With over 70 billion neurons controlling the way we think, feel and behave, the human brain is one of the most complex objects that we know of on the planet. To unlock its secrets, scientists have to measure thousands of individual neurons within the brain at the same time. The pay-off for their efforts is simple: The more we know about how our brain works, the better our chances of successfully treating diseases such as Alzheimer’s and depression.

“Finding out how countless individual neurons work together is the first step towards understanding how the cerebrum functions”, neuroscientist Matteo Carandini explains. “Until recently, it was possible to either measure the activity of individual neurons within a specific spot in the brain or to reveal larger, regional patterns of activity — but not to do both at the same time”. The reason for this was that the conventional method up until this point relied on using wire electrodes that were equipped with only around 24 measurement probes, of which just a very limited number could be placed in the brain at any one time.

Silicon probes record neuron activity across the entire brain

However, a team of scientists has now managed to develop ultra-thin silicon probes. The “Neuropixels” are equipped with more than 960 measurement sites that can be divided across the entire brain. Using these Neuropixels, scientists can record a greater number of neurons at the same time in a single experiment than ever before. Their findings from such experiments will help scientists to work out how human beings make decisions as well as how our emotions are regulated.

Thanks to the new probes, scientists can record more nerve cells in the brain than ever before. Image: HHMI Janelia Research Campus – Timothy Harris Lab

The Neuropixel probes are one centimetre long and 70 by 20 micrometres wide and are equipped with more than 100 measurement sites per millimetre. Electrical signals detected by the probes are automatically converted into data so that a computer can analyse them and obtain meaningful information from them relating to the activity of individual brain cells.

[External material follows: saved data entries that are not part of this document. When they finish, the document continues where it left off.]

(** ** Values with a sign *)

Lemma fltb_fin_inv a v :
  fltb (Fin a) v = true → v = PInf ∨ ∃ b, v = Fin b ∧ a < b.
Proof.
  unfold fltb. destruct v as [b| | |]; try done; [|by left].
  intros H%bool_decide_eq_true. right. by exists b.
Qed.

Lemma fdiv_fin a b : b ≠ 0 → fdiv (Fin a) (Fin b) = Fin (a / b).
Proof. intros H. unfold fdiv. by rewrite decide_False. Qed.

(** The ratio of a non-negative weight to a threshold above it. *)
Lemma ratio_range a v :
  0 ≤ a → fltb (Fin a) v = true → ∃ t, fdiv (Fin a) v = Fin t ∧ 0 ≤ t ∧ t < 1.
Proof.
  intros Ha [->|(b & -> & Hab)]%fltb_fin_inv.
  - exists 0. by split.
  - exists (a / b). split; [|by apply Qcdiv_range].
    apply fdiv_fin, Qc_pos_ne0. by eapply Qcle_lt_trans.
Qed.

(** C1, as stated, fails: on the weighted triangle, from node 0 to node 1,
    node 2 is an in-out candidate (2 is below the average weight 3 of
    node 2) although 2 is not below the average weight 3/2 of the
    previous node. *)
Lemma extended_threshold_not_previous :
  in_out_candidate
    (candidate_average (get_average_weights weighted_data triangle_nonzero))
    [true; false; true] [fzero; fone; fq 2 1] 0 2 = true ∧
  in_out_candidate
    (previous_average (get_average_weights weighted_data triangle_nonzero) 0)
    [true; false; true] [fzero; fone; fq 2 1] 0 2 = false ∧
  get_extended_normalized_probs weighted_data triangle_nonzero fone (fq 2 1) 1
    (Some 0%nat) (get_average_weights weighted_data triangle_nonzero)
  = Some [fq 3 13; fq 10 13] ∧
  get_extended_normalized_probs weighted_data triangle_nonzero fone (fq 2 1) 1
    (Some 0%nat) (get_average_weights weighted_data triangle_nonzero)
  ≠ Some (extended_policy
      (previous_average (get_average_weights weighted_data triangle_nonzero) 0)
      [fone; fzero; fq 4 1] [true; false; true] [fzero; fone; fq 2 1]
      (fq 5 2) fone (fq 2 1) 0).
Proof.
  split; [by vm_compute|]. split; [by vm_compute|].
  split; [by_computation|]. apply result_eqb_neq. by vm_compute.
Qed.

(** C1 (amended): with a previous node, [get_extended_normalized_probs] is
    the normalised restriction to the neighbours of the current node of
    the row in which every in-out candidate [k] (a neighbour of the
    current node other than the previous node whose weight from the
    previous node is below the average weight of [k] itself) is multiplied
    by [alpha_k], where [alpha_k] is [min(1, 1/q)] if the weight of [k]
    from the current node is below the average weight of the current node
    and [1/q + (1 - 1/q) * t_k] otherwise, with [t_k] the weight from the
    previous node divided by the average weight of [k], and the entry at
    the previous node is divided by [p].  For a non-negative weight from
    the previous node, [t_k] lies in [0,1). *)
Theorem extended_policy_pointwise n data nonzero avg p q cur prev row nbrs prev_w :
  wf_graph n data nonzero avg →
  data !! cur = Some row → nonzero !! cur = Some nbrs →
  data !! prev = Some prev_w → p ≠ fzero → q ≠ fzero →
  get_extended_normalized_probs data nonzero p q cur (Some prev) avg
    = Some (extended_policy (candidate_average avg) row nbrs prev_w
              (val_at avg cur) p q prev) ∧
  ∀ k, in_out_candidate (candidate_average avg) nbrs prev_w prev k = true →
       fnonneg (val_at prev_w k) →
       ∃ t, in_out_ratio (candidate_average avg) prev_w k = Fin t ∧ 0 ≤ t ∧ t < 1.
Proof.
  intros Hwf Hd Hn Hp Hp0 Hq0. split.
  - unfold get_extended_normalized_probs, extended_policy.
    by erewrite extended_unnormalized_second_order.
  - intros k Hk Hw. unfold in_out_candidate in Hk. unfold in_out_ratio.
    apply andb_true_iff in Hk as [_ Hk].
    destruct (val_at prev_w k) as [a| | |]; try done.
    by apply ratio_range.
Qed.

Lemma weighted_wf :
  wf_graph 3 weighted_data triangle_nonzero
    (get_average_weights weighted_data triangle_nonzero).
Proof.
  unfold wf_graph, weighted_data, triangle_nonzero. repeat split; repeat constructor.
Qed.

Lemma extended_policy_pointwise_witness :
  get_extended_normalized_probs weighted_data triangle_nonzero fone (fq 2 1) 1
    (Some 0%nat) (get_average_weights weighted_data triangle_nonzero)
    = Some (extended_policy
              (candidate_average (get_average_weights weighted_data triangle_nonzero))
              [fone; fzero; fq 4 1] [true; false; true] [fzero; fone; fq 2 1]
              (val_at (get_average_weights weighted_data triangle_nonzero) 1)
              fone (fq 2 1) 0) ∧
  ∀ k, in_out_candidate
         (candidate_average (get_average_weights weighted_data triangle_nonzero))
         [true; false; true] [fzero; fone; fq 2 1] 0 k = true →
       fnonneg (val_at [fzero; fone; fq 2 1] k) →
       ∃ t, in_out_ratio
              (candidate_average (get_average_weights weighted_data triangle_nonzero))
              [fzero; fone; fq 2 1] k = Fin t ∧ 0 ≤ t ∧ t < 1.
Proof.
  apply (extended_policy_pointwise 3 weighted_data triangle_nonzero
           (get_average_weights weighted_data triangle_nonzero) fone (fq 2 1) 1 0
           [fone; fzero; fq 4 1] [true; false; true] [fzero; fone; fq 2 1]);
    try reflexivity; try discriminate.
  exact weighted_wf.
Defined.

(** ** More on masks *)

Lemma mask_select_Forall {A} (P : A → Prop) (mask : list bool) (a : list A) :
  Forall P (mask_select mask a)
  ↔ ∀ k x, mask !! k = Some true → a !! k = Some x → P x.
Proof.
  revert a. induction mask as [|b mask IH]; intros [|x a]; simpl.
  1-3: split; [intros _ k y; by rewrite ?lookup_nil | constructor].
  destruct b; simpl.
  - split.
    + intros [Hx H]%Forall_cons_1 [|k] y Hm Ha; [by simplify_eq/=|]. by eapply IH.
    + intros H. apply Forall_cons_2; [by apply (H 0%nat)|].
      apply IH. intros k y. apply (H (S k)).
  - split.
    + intros H [|k] y Hm Ha; [done|]. by eapply IH.
    + intros H. apply IH. intros k y. apply (H (S k)).
Qed.

Lemma mask_select_ext {A} (mask : list bool) (a b : list A) :
  length a = length b →
  (∀ k, mask !! k = Some true → a !! k = b !! k) →
  mask_select mask a = mask_select mask b.
Proof.
  revert a b. induction mask as [|m mask IH]; intros [|x a] [|y b] Hlen H;
    simpl in *; try done.
  assert (mask_select mask a = mask_select mask b) as ->.
  { apply IH; [lia|]. intros k. apply (H (S k)). }
  destruct m; [|done]. f_equal. specialize (H 0%nat eq_refl). by simplify_eq/=.
Qed.



(** ** Lists of finite values *)









Lemma normalize_length u : length (normalize u) = length u.
Proof. unfold normalize. apply length_map. Qed.



(** ** Positive weights stay positive under the biases *)


Lemma fdiv_fpos x y : fpos x → fpos y → fpos (fdiv x y).
Proof.
  destruct x as [a| | |], y as [b| | |]; try done. simpl. intros Ha Hb.
  rewrite fdiv_fin by (by apply Qc_pos_ne0). simpl. by apply Qcdiv_pos.
Qed.

Lemma fmul_fpos x y : fpos x → fpos y → fpos (fmul x y).
Proof.
  destruct x as [a| | |], y as [b| | |]; try done. simpl. intros Ha Hb.
  unfold fmul. simpl. qc2q. nra.
Qed.

Lemma fmin_fpos x y : fpos x → fpos y → fpos (fmin x y).
Proof.
  destruct x as [a| | |], y as [b| | |]; try done. intros Ha Hb.
  unfold fmin. by destruct (fltb _ _).
Qed.

(** The smooth bias of a ratio in [0,1). *)
Lemma smooth_bias_fpos q t :
  fpos q → 0 ≤ t → t < 1 →
  fpos (fadd (fdiv fone q) (fmul (fsub fone (fdiv fone q)) (Fin t))).
Proof.
  destruct q as [b| | |]; try done. simpl. intros Hb Ht Ht1. unfold fone.
  rewrite fdiv_fin by (by apply Qc_pos_ne0).
  unfold fsub, fneg, fadd, fmul. simpl. qc2q. inv_atoms. nra.
Qed.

Neuropixels will soon be available at cost price

Andrew Welchman, professor of psychology at Cambridge University, is excited by this new technology: “This is a significant step on the path towards understanding how the brain works”. Welchman predicts that the new probes will—figuratively speaking—move brain research from the era of small black and white TV sets to large, high-resolution flat-screen displays. “Neuropixel probes will change what we know and even how we think about the brain. We still have a long way to go in uncovering the brain’s mysteries, but this new technology is an important development”.

400 prototype Neuropixels are already being used in research centres. As of next year, the probes will be available at cost price to scientists around the world, which could usher in a new era in the field of brain research.